It is submitted that in the present case, no such resolution has been passed by the
Board of Directors or the shareholders of Plaintiff No.1 to which consent as required
under Article 17A has been accorded. Thus, no authority is given to Plaintiff No. 2 to
institute the present Suit. Even the resolution dated 9th April, 2000 relied upon by
the Plaintiff No. 2 was not consented to in the manner contemplated in Article 17A
prior to filing of the present Suit, and hence on the date of filing of the present Suit,
there existed no authority for Plaintiff No. 2 to file the same on behalf of Plaintiff
No.1. This is exemplified by the fact that neither in the affidavit of evidence nor in
any pleading before this Court has Plaintiff No. 2 ever contended that any such
consent existed. It is further submitted that as to the present suit being material in
the context of the company’s business, it is the express case of the Plaintiffs (which is
disputed by the Defendant), inter alia, in paragraphs 24 to 27 of the Plaint, that the
alleged defamatory averments made by the Defendant had caused a considerable
adverse impact on Plaintiff No.1, inter alia, as bankers have allegedly been reluctant

to support the revival of the Plaintiffs’ businesses, and the businesses has suffered a
serious setback in respect of which substantial damages to the tune of Rs. 500 crores
has been claimed by the Plaintiffs. It is therefore submitted that the suit filed on
behalf of Plaintiff No. 1, by Plaintiff No.2, is ex facie without authority and in breach
of binding provisions of Plaintiff No. 1’s Articles of Association and therefore ought
to be dismissed qua Plaintiff No.1.
9. The Learned Advocate appearing for the Official Liquidator appointed by the
Madras High Court submitted that the Plaintiff No.1 was ordered to be wound up by
an order 29th February 2012, passed by the Madras High Court and the Official
Liquidator came to be appointed as Liquidator for the Company. The Appeal from
the order of winding up was dismissed on 5th August 2015. It is submitted that under
Sections 441 r/w 457 of the Companies Act, 1956, the Official Liquidator was
entitled to prosecute the suit on behalf of Plaintiff No.1. It was further argued that in
light of Section 9 of the Companies Act, 1956 as the Official Liquidator was now
appointed, the Official Liquidator was entitled to step into the shoes of Plaintiff No.1
and could ratify the filing of the suit, thereby overcoming the defect of noncompliance
with Article 17A. In support of his contention, the Learned Counsel
relied on the judgment of this Court in the case of All India Reporter Ltd. vs.
Ramchandra Dhondo Datar
1
.
1 AIR 1961 Bom 292

10. The Plaintiff No. 2 appearing in person has made the following submissions:
10.1 That the Articles of Association produced on record by the Defendant is an
incomplete and inchoate document and cannot be relied upon by the Defendant.

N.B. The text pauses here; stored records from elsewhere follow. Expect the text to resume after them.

(** C1 (the code does otherwise). [write_new_lines] keeps the lines of
    the new body whose text, line end included, is not a line of the last
    body, in their order.  The encoder joins the bulletin lines with line
    feeds (line 291), so the last line of a snapshot has no line end.
    When the last snapshot holds the lines [init ++ [l]] and the records
    of this run encode to the same lines and more after them, the differ
    therefore keeps the former last line [l] again, now with its line
    feed, before the added lines, and the run publishes it a second time:
    baseline A, B against new A, B, C, D keeps B, C, D. *)
Theorem write_new_lines_keeps_former_last_line e w (t1 : Z) final_df
    (init more : list string) (l m : string) :
  out_fmt e = "shef" →
  files w !! last_fullfn e = Some (shef_header t1 +:+ join_lines (init ++ [l])) →
  out_line (duration (arg_vals e)) <$> final_df = Some <$> (init ++ l :: more ++ [m]) →
  Forall open_line (init ++ l :: more ++ [m]) →
  NoDup (init ++ l :: more ++ [m]) →
  let header := shef_header (utc_now e) in
  let kept := (l +:+ lf) :: ((λ s, s +:+ lf) <$> more) ++ [m] in
  ∃ w_new w',
    main_encode e final_df w = (Ok (), w_new)
    ∧ files w_new !! new_fullfn e
      = Some (header +:+ join_lines (init ++ l :: more ++ [m]))
    ∧ files w_new !! last_fullfn e
      = Some (shef_header t1 +:+ join_lines (init ++ [l]))
    ∧ (∀ w0 h,
         files w0 !! final_out_fullfn e = Some h →
         files w0 !! new_fullfn e = files w_new !! new_fullfn e →
         files w0 !! last_fullfn e = files w_new !! last_fullfn e →
         write_new_lines (last_fullfn e) (new_fullfn e) (final_out_fullfn e) (out_fmt e) w0
         = (Ok (), {| files := <[final_out_fullfn e := h +:+ write_all kept]> (files w0);
                      trace := trace w0 |}))
    ∧ (main_encode e final_df;; main_publish e) w = (Ok (), w')
    ∧ (readlines <$> files w' !! final_out_fullfn e) = Some (readlines header ++ kept).
Proof.
  intros Hshef Hlast Hlines Hopen Hnd header kept.
  assert (Hfmt : start_row (out_fmt e) = Some 2) by by rewrite Hshef.
  set (lines := init ++ l :: more ++ [m]) in *.
  set (last_text := shef_header t1 +:+ join_lines (init ++ [l])) in *.
  assert (Hdiff : diff_lines (drop 2 (readlines (header +:+ join_lines lines)))
                             (drop 2 (readlines last_text)) = kept).
  { unfold header, last_text. rewrite !body_after_shef_header.
    by apply diff_lines_extended_body. }
  assert (Hkept : NoDup kept).
  { apply kept_lines_NoDup.
    - by apply NoDup_app in Hnd as (_ & _ & ?).
    - apply Forall_app in Hopen as [_ Hopen]. apply Forall_cons in Hopen as [_ Hopen].
      apply Forall_app in Hopen as [_ Hm]. apply Forall_cons in Hm as [[_ Hm] _]. done. }
  assert (Hdot : Forall dotted kept).
  { apply out_lines_dotted in Hlines. unfold lines in Hlines.
    apply Forall_app in Hlines as [_ Hlines]. apply Forall_cons in Hlines as [Hl Hlines].
    apply Forall_app in Hlines as [Hmore Hm].
    constructor; [by apply dotted_append|]. apply Forall_app. split; [|done].
    apply Forall_fmap. eapply Forall_impl; [exact Hmore|].
    intros s Hs. by apply dotted_append. }
  assert (Henc : main_encode e final_df w
                 = (Ok (), {| files := <[new_fullfn e := header +:+ join_lines lines]> (files w);
                              trace := trace w |})).
  { rewrite (main_encode_supported e final_df w 2 Hfmt). cbn zeta.
    rewrite Hshef, decide_False, decide_True by done.
    by rewrite Hlines, join_out_lines_fmap_Some. }
  set (w_new := {| files := <[new_fullfn e := header +:+ join_lines lines]> (files w);
                   trace := trace w |}) in *.
  assert (Hnew' : files w_new !! new_fullfn e = Some (header +:+ join_lines lines))
    by apply lookup_insert_eq.
  assert (Hlast' : files w_new !! last_fullfn e = Some last_text)
    by (cbn [files w_new]; by rewrite lookup_insert_ne by apply new_ne_last).
  destruct (main_publish_lines e w_new 2 _ _ Hfmt Hnew' Hlast') as (w' & Hpub & Hread & _).
  { rewrite Hdiff. unfold kept. simpl. rewrite length_app. simpl. lia. }
  exists w_new, w'.
  split; [done|]. split; [done|]. split; [done|]. split; [|split].
  - intros w0 h Hout Hnew0 Hlast0. rewrite Hnew' in Hnew0. rewrite Hlast' in Hlast0.
    rewrite (write_new_lines_run _ _ _ _ 2 w0 _ _ Hfmt Hnew0 Hlast0).
    rewrite Hdiff, Hout.
    rewrite decide_True by (unfold kept; simpl; rewrite length_app; simpl; lia).
    done.
  - by erewrite bind_Ok by exact Henc.
  - rewrite Hread, Hdiff. rewrite Hshef, decide_True by done.
    fold header. do 2 f_equal.
    apply dedup_loop_NoDup_id; [done|]. intros x Hx.
    rewrite elem_of_list_to_set. intros Hrow.
    assert (Hnot := shef_header_rows_not_dotted (utc_now e)).
    rewrite Forall_forall in Hnot, Hdot. by apply (Hnot x Hrow), Hdot.
Qed.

Article 37 of the document relied upon by the Defendant as the Articles of the
Company holds that the contents and terms of three agreements mentioned therein
namely (i) Investment Agreement; (ii) Investment Agreement - I; and (iii)

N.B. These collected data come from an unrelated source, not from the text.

Lemma write_log_inv (output_folder : string) (log_entries : list json)
    (w w1 : world) :
  write_log output_folder log_entries w = Ok tt w1 →
  ∃ w0, ensure_dir output_folder w = Ok tt w0 ∧
    OS.is_dir (fs w !! log_key output_folder) = false ∧
    w1 = set_fs (<[log_key output_folder :=
                    File (Json (JList (log_content
                                         (fs w !! log_key output_folder) ++
                                       log_entries)))]> (fs w0)) w0.
Proof.
  rewrite write_log_eq. destruct (ensure_dir output_folder w) as [[] w0|];
    [|discriminate].
  intros Hrun. exists w0. split; [done|].
  destruct (fs w !! log_key output_folder) as [[c|]|]; [| discriminate |];
    by injection Hrun as <-.
Qed.

(** X6. What [load_log] returns after a [write_log] that returned is
    what it returned before, followed by the new records. *)
Theorem write_log_then_load_log (output_folder : string)
    (old new_entries : list json) (w w1 : world) :
  load_log output_folder w = Ok old w →
  write_log output_folder new_entries w = Ok tt w1 →
  load_log output_folder w1 = Ok (old ++ new_entries) w1.
Proof.
  rewrite !load_log_eq. intros [= <-] (w0 & _ & _ & ->)%write_log_inv.
  simpl. by rewrite lookup_insert_eq.
Qed.

Lemma write_log_then_load_log_witness :
  let w1 := world_of (write_log "out" [e_b] (w_blocked [e_a])) in
  load_log "out" w1 = Ok ([e_a] ++ [e_b]) w1.
Proof.
  apply (write_log_then_load_log "out" [e_a] [e_b] (w_blocked [e_a]));
    reflexivity.
Defined.


(** X8. Two calls of [write_log] in a row store what one call with both
    lists of records stores. *)
Theorem write_log_twice (output_folder : string) (first second : list json)
    (w w1 : world) :
  write_log output_folder first w = Ok tt w1 →
  write_log output_folder second w1 =
  write_log output_folder (first ++ second) w.
Proof.
  intros Hfirst. pose proof Hfirst as (w0 & Hdir & Hnd & ->)%write_log_inv.
  rewrite (write_log_eq output_folder (first ++ second) w), Hdir.
  rewrite write_log_eq.
  assert (output_folder ≠ "") as Hne by (intros ->; discriminate Hdir).
  rewrite ensure_dir_noop; [|done|].
  - simpl. rewrite lookup_insert_eq. simpl. rewrite insert_insert_eq.
    destruct (fs w !! log_key output_folder) as [[c|]|]; [|done|];
      simpl; rewrite <- ?(assoc_L (++)); done.
  - intros m. simpl. rewrite node_at_insert_ne
      by (apply not_eq_sym, log_key_not_prefix).
    by eapply makedirs_prefixes_dir.
Qed.

Lemma write_log_twice_witness :
  write_log "out" [e_b] (world_of (write_log "out" [e_a] w_inbox)) =
  write_log "out" ([e_a] ++ [e_b]) w_inbox.
Proof.
  apply (write_log_twice "out" [e_a] [e_b] w_inbox). reflexivity.
Defined.

(** *** [undo_moves] *)

(** X9. With no log file, or one that is a directory, not JSON, not a
    JSON list or an empty list, [undo_moves] prints that there is nothing
    to undo and does nothing else. *)
Theorem undo_moves_nothing_to_undo (output_folder : string) (w : world) :
  (∀ entry log, fs w !! (resolve output_folder ++ [LOG_FILENAME]) ≠
                Some (File (Json (JList (entry :: log))))) →
  undo_moves output_folder w =
  Ok tt (World (fs w) (denied w)
           (console w ++ ["No log entries found to undo."]) (clock w)).
Proof.
  intros Hlog. unfold undo_moves, bind. rewrite load_log_eq.
  unfold log_key.
  destruct (fs w !! (resolve output_folder ++ [LOG_FILENAME]))
    as [[[s|[| | | |[|entry log]|]]|]|] eqn:HL; try reflexivity.
  by destruct (Hlog entry log).
Qed.

Lemma undo_moves_nothing_to_undo_witness :
  undo_moves "out" w_inbox =
  Ok tt (World (fs w_inbox) (denied w_inbox)
           (console w_inbox ++ ["No log entries found to undo."])
           (clock w_inbox)).
Proof.
  apply (undo_moves_nothing_to_undo "out" w_inbox). intros entry log.
  discriminate.
Defined.

Lemma undo_entry_record (ts src dest : string) (failed : list json) :
  src ≠ "" → dest ≠ "" →
  undo_entry (move_record ts src dest) failed =
  (let* present := path_exists dest in
   if present then
     ensure_dir (dirname src) >>
     try_except
       (OS.move dest src >>
        OS.print ("Restored: " +:+ dest +:+ " -> " +:+ src) >>
        ret failed)
       (λ e,
        OS.print ("Failed to restore " +:+ dest +:+ " -> " +:+
                  src +:+ ": " +:+ exn_text e) >>
        ret (failed ++ [move_record ts src dest]))
   else
     OS.print ("Skipped (missing destination): " +:+ dest) >>
     ret failed).
Proof.
  intros Hs Hd. unfold undo_entry. rewrite dict_get_src, dict_get_dest.
  unfold bind at 1 2, ret at 1 2. simpl.
  by rewrite !bool_decide_eq_false_2 by done.
Qed.

Lemma exists_fs (w w' : world) (p : string) :
  fs w' = fs w → OS.exists_ w' p = OS.exists_ w p.
Proof. unfold OS.exists_. by intros ->. Qed.

Lemma undo_entries_missing (entries failed : list json) (w0 : world) :
  Forall (λ e, ∃ ts src dest, e = move_record ts src dest ∧ src ≠ "" ∧
                 dest ≠ "" ∧ OS.exists_ w0 dest = false) entries →
  ∀ w, fs w = fs w0 →
  ∃ lines, length lines = length entries ∧
    undo_entries entries failed w =
    Ok failed (World (fs w) (denied w) (console w ++ lines) (clock w)).
Proof.
  induction 1 as [|e entries (ts & src & dest & -> & Hs & Hd & Hex) _ IH];
    intros w Hfs.
  { exists []. split; [done|]. simpl. unfold ret. rewrite app_nil_r.
    by destruct w. }
  simpl. unfold bind at 1. rewrite undo_entry_record by done.
  unfold bind at 1, path_exists. rewrite (exists_fs w0 w) by done.
  rewrite Hex. unfold bind at 1, OS.print, ret.
  destruct (IH (World (fs w) (denied w)
                  (console w ++ ["Skipped (missing destination): " +:+ dest])
                  (clock w)) Hfs) as (lines & Hlen & ->).
  exists (("Skipped (missing destination): " +:+ dest) :: lines).
  split; [simpl; lia|]. simpl. by rewrite <- (assoc_L (++)).
Qed.

(** X11. When every record of the log has non-empty [src] and [dest] and
    none of the destinations exists, [undo_moves] restores nothing, counts
    no failure, prints one line for each record and removes the log: no
    other entry of the tree changes. *)
Theorem undo_moves_missing_destinations (output_folder : string)
    (entry : json) (log : list json) (w : world) :
  fs w !! (resolve output_folder ++ [LOG_FILENAME]) =
    Some (File (Json (JList (entry :: log)))) →
  Forall (λ e, ∃ ts src dest, e = move_record ts src dest ∧ src ≠ "" ∧
                 dest ≠ "" ∧ OS.exists_ w dest = false) (entry :: log) →
  ∃ lines, length lines = length (entry :: log) ∧
    undo_moves output_folder w =
    Ok tt (World (delete (resolve output_folder ++ [LOG_FILENAME]) (fs w))
             (denied w)
             (console w ++ lines ++ ["Undo complete. Log removed."])
             (clock w)).
Proof.
  intros HL Hall. unfold undo_moves, bind at 1. rewrite load_log_eq.
  unfold log_key. rewrite HL. cbn [log_content].
  apply Forall_reverse in Hall.
  destruct (undo_entries_missing (reverse (entry :: log)) [] w Hall w eq_refl)
    as (lines & Hlen & Hrun).
  exists lines. split; [by rewrite Hlen, length_reverse|].
  unfold bind. rewrite Hrun. unfold try_except, OS.remove.
  rewrite log_path_nonempty. cbn [fs]. rewrite log_path_node.
  unfold log_key. rewrite HL. unfold OS.print, set_fs. cbn.
  rewrite resolve_join by apply plain_LOG_FILENAME.
  by rewrite <- (assoc_L (++)).
Qed.

Lemma undo_moves_missing_destinations_witness :
  let gone := move_record "t0" "inbox/c.txt" "out/Documents/c.txt" in
  ∃ lines, length lines = length [gone] ∧
    undo_moves "out" (w_blocked [gone]) =
    Ok tt
      (World (delete (resolve "out" ++ [LOG_FILENAME]) (fs (w_blocked [gone])))
         (denied (w_blocked [gone]))
         (console (w_blocked [gone]) ++ lines ++
          ["Undo complete. Log removed."])
         (clock (w_blocked [gone]))).
Proof.
  apply (undo_moves_missing_destinations "out"
           (move_record "t0" "inbox/c.txt" "out/Documents/c.txt") []
           (w_blocked [move_record "t0" "inbox/c.txt" "out/Documents/c.txt"])).
  - reflexivity.
  - apply Forall_singleton.
    by exists "t0", "inbox/c.txt", "out/Documents/c.txt".
Defined.

(** X12. A log whose last record is not a JSON object makes
    [undo_moves] raise [AttributeError] at once: nothing is restored,
    nothing is printed and the log stays. *)
Theorem undo_moves_non_object_record (output_folder : string)
    (log : list json) (v : json) (w : world) :
  fs w !! (resolve output_folder ++ [LOG_FILENAME]) =
    Some (File (Json (JList (log ++ [v])))) →
  (∀ items, v ≠ JDict items) →
  undo_moves output_folder w = Raise AttributeError w.
Proof.
  intros HL Hv. unfold undo_moves, bind at 1. rewrite load_log_eq.
  unfold log_key. rewrite HL. cbn [log_content].
  rewrite reverse_app. cbn [reverse rev_append app].
  destruct (log ++ [v]) eqn:Hlog; [by destruct log|].
  unfold bind at 1. cbn [undo_entries]. unfold bind at 1.
  destruct v; try reflexivity. by destruct (Hv items).
Qed.

Lemma undo_moves_non_object_record_witness :
  undo_moves "out" (w_blocked [e_a; JNum 7]) =
  Raise AttributeError (w_blocked [e_a; JNum 7]).
Proof.
  apply (undo_moves_non_object_record "out" [e_a] (JNum 7)
           (w_blocked [e_a; JNum 7])); [reflexivity|discriminate].
Defined.

Lemma makedirs_resolve (p q : string) :
  p ≠ "" → q ≠ "" → resolve p = resolve q → OS.makedirs p = OS.makedirs q.
Proof.
  intros Hp Hq Hr. unfold OS.makedirs. rewrite Hr.
  by rewrite !bool_decide_eq_false_2 by done.
Qed.

(** X13. One round of the undo loop on a record whose destination is a
    regular file: the folder of the original path is made again when it
    is gone, the file goes back to its original path, replacing a regular
    file that has appeared there, one line is printed and no failure is
    counted. *)
Theorem undo_entry_restores_file (folder name dest ts : string) (c : content)
    (failed : list json) (w w0 : world) :
  folder ≠ "" → plain name → dest ≠ "" →
  OS.node_at (fs w) (resolve dest) = Some (File c) →
  ensure_dir folder w = Ok tt w0 →
  OS.is_dir (fs w0 !! (resolve folder ++ [name])) = false →
  resolve dest ∉ denied w → resolve folder ++ [name] ∉ denied w →
  undo_entry (move_record ts (join folder name) dest) failed w =
  Ok failed
    (World (<[resolve folder ++ [name] := File c]>
              (delete (resolve dest) (fs w0)))
       (denied w)
       (console w ++ ["Restored: " +:+ dest +:+ " -> " +:+ join folder name])
       (clock w)).
Proof.
  intros Hf Hn Hd Hnode Hdir Hfree Hden1 Hden2.
  pose proof (plain_nonempty _ Hn) as Hn0.
  destruct (dirname_join folder name Hf Hn) as [Hdn0 Hdn].
  rewrite undo_entry_record by (done || by apply join_nonempty).
  unfold bind at 1, path_exists, OS.exists_. rewrite Hnode.
  rewrite bool_decide_eq_false_2 by done.
  rewrite bool_decide_eq_true_2 by eauto. cbn [negb andb].
  unfold bind at 1, ensure_dir. rewrite (makedirs_resolve _ folder) by done.
  unfold ensure_dir in Hdir. rewrite Hdir.
  destruct (makedirs_inv folder w _ w0 Hdir) as (Hden & Hcon & Hclk & _);
    [eauto|].
  assert (dirs_added (fs w) (fs w0)) as Hadd
    by (eapply makedirs_dirs_added; eauto).
  assert (OS.anchor (resolve dest) = false) as Hanc.
  { unfold OS.node_at in Hnode. by destruct (OS.anchor (resolve dest)). }
  assert (fs w0 !! resolve dest = Some (File c)) as Hsrc.
  { apply node_at_file in Hnode. destruct (Hadd (resolve dest)) as [->|[? _]];
      congruence. }
  assert (OS.node_at (fs w0) (resolve folder) = Some Dir) as Hpar
    by (by apply isdir_node, (makedirs_isdir folder w)).
  unfold try_except, bind at 1, OS.move, OS.isdir.
  rewrite resolve_join by done. rewrite node_at_snoc by done.
  rewrite Hfree, andb_false_r. cbn [andb].
  rewrite (bool_decide_eq_false_2 (dest = "")) by done.
  rewrite (bool_decide_eq_false_2 (join folder name = ""))
    by (by apply join_nonempty).
  cbn [orb]. rewrite Hanc, Hsrc, Hden.
  rewrite ?resolve_join by done.
  rewrite !bool_decide_eq_false_2 by done. cbn [orb].
  rewrite parent_snoc, Hpar. cbn [OS.is_dir negb].
  rewrite node_at_snoc by done.
  unfold bind, OS.print, ret, set_fs. cbn.
  rewrite Hcon, Hclk.
  rewrite ?Hden.
  by destruct (fs w0 !! (resolve folder ++ [name])) as [[?|]|].
Qed.

Lemma undo_entry_restores_file_witness :
  let w := World (list_to_map
                    [ (["out"], Dir); (["out"; "Documents"], Dir);
                      (["out"; "Documents"; "a.txt"], File (Bytes "A")) ])
                 ∅ [] 0 in
  undo_entry e_a [] w =
  Ok []
    (World (<[resolve "inbox" ++ ["a.txt"] := File (Bytes "A")]>
              (delete (resolve "out/Documents/a.txt")
                 (fs (world_of (ensure_dir "inbox" w)))))
       (denied w)
       (console w ++
        ["Restored: " +:+ "out/Documents/a.txt" +:+ " -> " +:+
         join "inbox" "a.txt"])
       (clock w)).
Proof.
  apply (undo_entry_restores_file "inbox" "a.txt" "out/Documents/a.txt" "t0"
           (Bytes "A") []).
  - done.
  - by split_and!.
  - done.
  - reflexivity.
  - reflexivity.
  - reflexivity.
  - apply not_elem_of_empty.
  - apply not_elem_of_empty.
Defined.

Subscription Agreement, would form part of the Articles and further that the clauses
in the said Agreements would supersede the covenants of the other Articles if the
terms therein were to be in conflict with the other Articles. In such circumstances
the document sought to be placed before this Court by the Defendant as the Articles,
suppressing the three documents referred to in Article 37 and held thereunder to be
part of the Articles, cannot be relied upon by this Court as evidence that clause 17A
(t) is in force either presently or as on the date of the filing of the suit as the effect of
the covenants of these 3 Agreements on the impugned Article 17A (t) cannot be
inferred in the absence of these documents. Any decision on whether the claim under
Article 17A (t) operates at all despite the provisions of the three agreements referred
to in Article 37 can be determined only if the said agreements are produced by the
Defendant before this Court and if on examination of the same the Court finds that
they do not override Article 17A (t) relied upon by the Defendants.

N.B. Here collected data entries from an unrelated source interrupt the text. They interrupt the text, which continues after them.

Lemma advance_emits (host : Host) (f : pullRequestCommand) (s : JobState) (st : Step) :
  pending s = Some st ->
  emits (fun h => h) (step_call (cmd_options f) st) (advance host f s).
Proof.
  destruct s; simpl; intros H; inversion H; subst; clear H.
  - apply emits_bind; [apply getRef_emits|].
    intros [[ref|] [e|]]; apply emits_ret.
  - apply emits_bind; [apply getTree_emits|].
    intros [tree [e|]]; apply emits_ret.
  - apply emits_bind; [apply pushCommit_emits|].
    intros [e|]; apply emits_ret.
  - apply emits_bind; [apply createPR_emits|].
    intros [url [e|]]; apply emits_ret.
Qed.

Lemma advance_failure_step (host : Host) (f : pullRequestCommand) (s : JobState)
    (h h' : History) (st : Step) (e : error) :
  advance host f s h = (Some (Failed st e), h') ->
  pending s = Some st \/ s = Failed st e.
Proof.
  destruct s; simpl; unfold bind, ret.
  - destruct (getRef f h) as [[[[ref|] [e1|]]|] h1]; intros H; inversion H; now left.
  - destruct (getTree host f ref h) as [[[tree [e1|]]|] h1]; intros H; inversion H; now left.
  - destruct (pushCommit host f ref tree h) as [[[e1|]|] h1]; intros H; inversion H; now left.
  - destruct (createPR f h) as [[[url [e1|]]|] h1]; intros H; inversion H; now left.
  - intros H; inversion H.
  - intros H; inversion H; now right.
Qed.

Lemma run_job_terminal (host : Host) (f : pullRequestCommand) (h h' : History) (s : JobState) :
  run_job host f h = (Some s, h') -> pending s = None.
Proof.
  unfold run_job, bind. simpl. unfold bind, ret.
  destruct (getRef f h) as [[[[ref|] [e1|]]|] h1]; simpl;
    try (intros H; inversion H; reflexivity).
  unfold bind, ret.
  destruct (getTree host f ref h1) as [[[tree [e2|]]|] h2]; simpl;
    try (intros H; inversion H; reflexivity).
  unfold bind, ret.
  destruct (pushCommit host f ref tree h2) as [[[e3|]|] h3]; simpl;
    try (intros H; inversion H; reflexivity).
  unfold bind, ret.
  destruct (createPR f h3) as [[[url [e4|]]|] h4]; simpl;
    intros H; inversion H; reflexivity.
Qed.

(** C7.  A job is a run of the state machine
    Init -> RefResolved -> TreeBuilt -> CommitPublished -> PRCreated:
    [do] returns what four transitions from [Init] lead to, and these end
    in a terminal state; a transition makes only the calls of the step
    that is pending (reference, then tree, then commit, then pull
    request); a failure is the failure of the pending step; and in a
    terminal state ([Failed] or [PRCreated]) nothing more is called. *)
Theorem do_state_machine (host : Host) (f : pullRequestCommand) :
  (forall h, do host f h = (s <- run_job host f ;; ret (job_result s)) h) /\
  (forall h h' s, run_job host f h = (Some s, h') -> pending s = None) /\
  (forall s, match pending s with
             | Some st => emits (fun h => h) (step_call (cmd_options f) st) (advance host f s)
             | None => forall h, advance host f s h = (Some s, h)
             end) /\
  (forall s h h' st e, advance host f s h = (Some (Failed st e), h') ->
                       pending s = Some st \/ s = Failed st e).
Proof.
  split; [exact (do_runs_machine host f)|].
  split; [intros h h' s; apply run_job_terminal|].
  split; [|intros s h h' st e; apply advance_failure_step].
  intros s. destruct (pending s) as [st|] eqn:E.
  - now apply advance_emits.
  - destruct s; simpl in E; try discriminate; reflexivity.
Qed.

(** ** The tree builder *)

(** Whatever the entry, the file read is its local path and the name
    returned its target path. *)
Lemma getFileContent_paths (host : Host) (fileArg : string) :
  getFileContent host fileArg
  = ('(b, err) <- ioutil_ReadFile host (local_path fileArg) ;;
     ret (target_path fileArg, b, err)).
Proof.
  unfold getFileContent, local_path, target_path.
  pose proof (Split_nonempty fileArg) as N.
  destruct (strings_Split fileArg ":") as [|f0 [|f1 fs]]; [congruence | reflexivity ..].
Qed.

Lemma blob_entries_length (targets contents : list string) :
  List.length targets = List.length contents ->
  List.length (blob_entries targets contents) = List.length targets.
Proof.
  revert contents; induction targets as [|t ts IH]; intros [|b bs] H; simpl in *;
    try reflexivity; try discriminate.
  f_equal. apply IH. now injection H.
Qed.

Lemma load_files_ok (host : Host) (paths : list string) (h h' : History)
    (contents : list string) :
  load_files host paths h = (inl contents, h') ->
  h' = (rev (map FileRead paths) ++ h)%list /\ List.length contents = List.length paths.
Proof.
  revert h contents; induction paths as [|p ps IH]; intros h contents; simpl.
  - intros H; inversion H; subst. now split.
  - destruct (fs_read host h p) as [b [[op cause]|]]; [discriminate|].
    destruct (load_files host ps (FileRead p :: h)) as [[bs|e] h1] eqn:E; [|discriminate].
    intros H; inversion H; subst. destruct (IH _ _ E) as [-> L].
    split; [now rewrite <- app_assoc | simpl; now rewrite L].
Qed.

Lemma load_files_error (host : Host) (paths : list string) (h h' : History) (e : error) :
  load_files host paths h = (inr e, h') ->
  exists pre p post op cause,
    paths = (pre ++ p :: post)%list /\ e = PathError op p cause /\
    h' = (FileRead p :: rev (map FileRead pre) ++ h)%list.
Proof.
  revert h; induction paths as [|p ps IH]; intros h; simpl; [discriminate|].
  destruct (fs_read host h p) as [b [[op cause]|]].
  - intros H; inversion H; subst. now exists [], p, ps, op, cause.
  - destruct (load_files host ps (FileRead p :: h)) as [[bs|e'] h1] eqn:E; [discriminate|].
    intros H; inversion H; subst.
    destruct (IH _ E) as (pre & q & post & op & cause & -> & -> & ->).
    exists (p :: pre), q, post, op, cause. repeat split. simpl. now rewrite <- app_assoc.
Qed.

10.2 That in the present matter evidence would be required to ascertain whether
consent had been obtained from the VC Investor and whether the conditions of
Article 17A be made applicable, existed.
10.3 That the Articles are void to the extent that they restrain the filing of a suit
without the consent of the VC Investor, in light of Section 28 of the Indian Contract
Act, 1872.
10.4 That the Company's business has no nexus with the litigation herein as it
cannot be even the case of the Defendant that the suit for defamation is in any
manner in the context of the Company's business let alone being material to it. The
Plaintiff No. 1 was India's largest food, grocery, mobile phone retailer and was in the
business of retailing and the suit herein relating to tort of defamation is in no manner
a matter related to the Company's business. The suit is only to remedy the effect of
the Defendant's malicious and slanderous libel and is in no manner a proceeding in
respect of the business of the Plaintiff No. 1 Company. It is submitted that suits or
legal proceedings relating to the business of the Company alone, such as its premises,
licenses, employees, trademarks and copyrights, supply arrangements, employees
and contractors and vendors and the like, would if at all get attracted by the
provisions of the claimed Article 17A (t) subject to such litigation being material in
the context of the said Company's business.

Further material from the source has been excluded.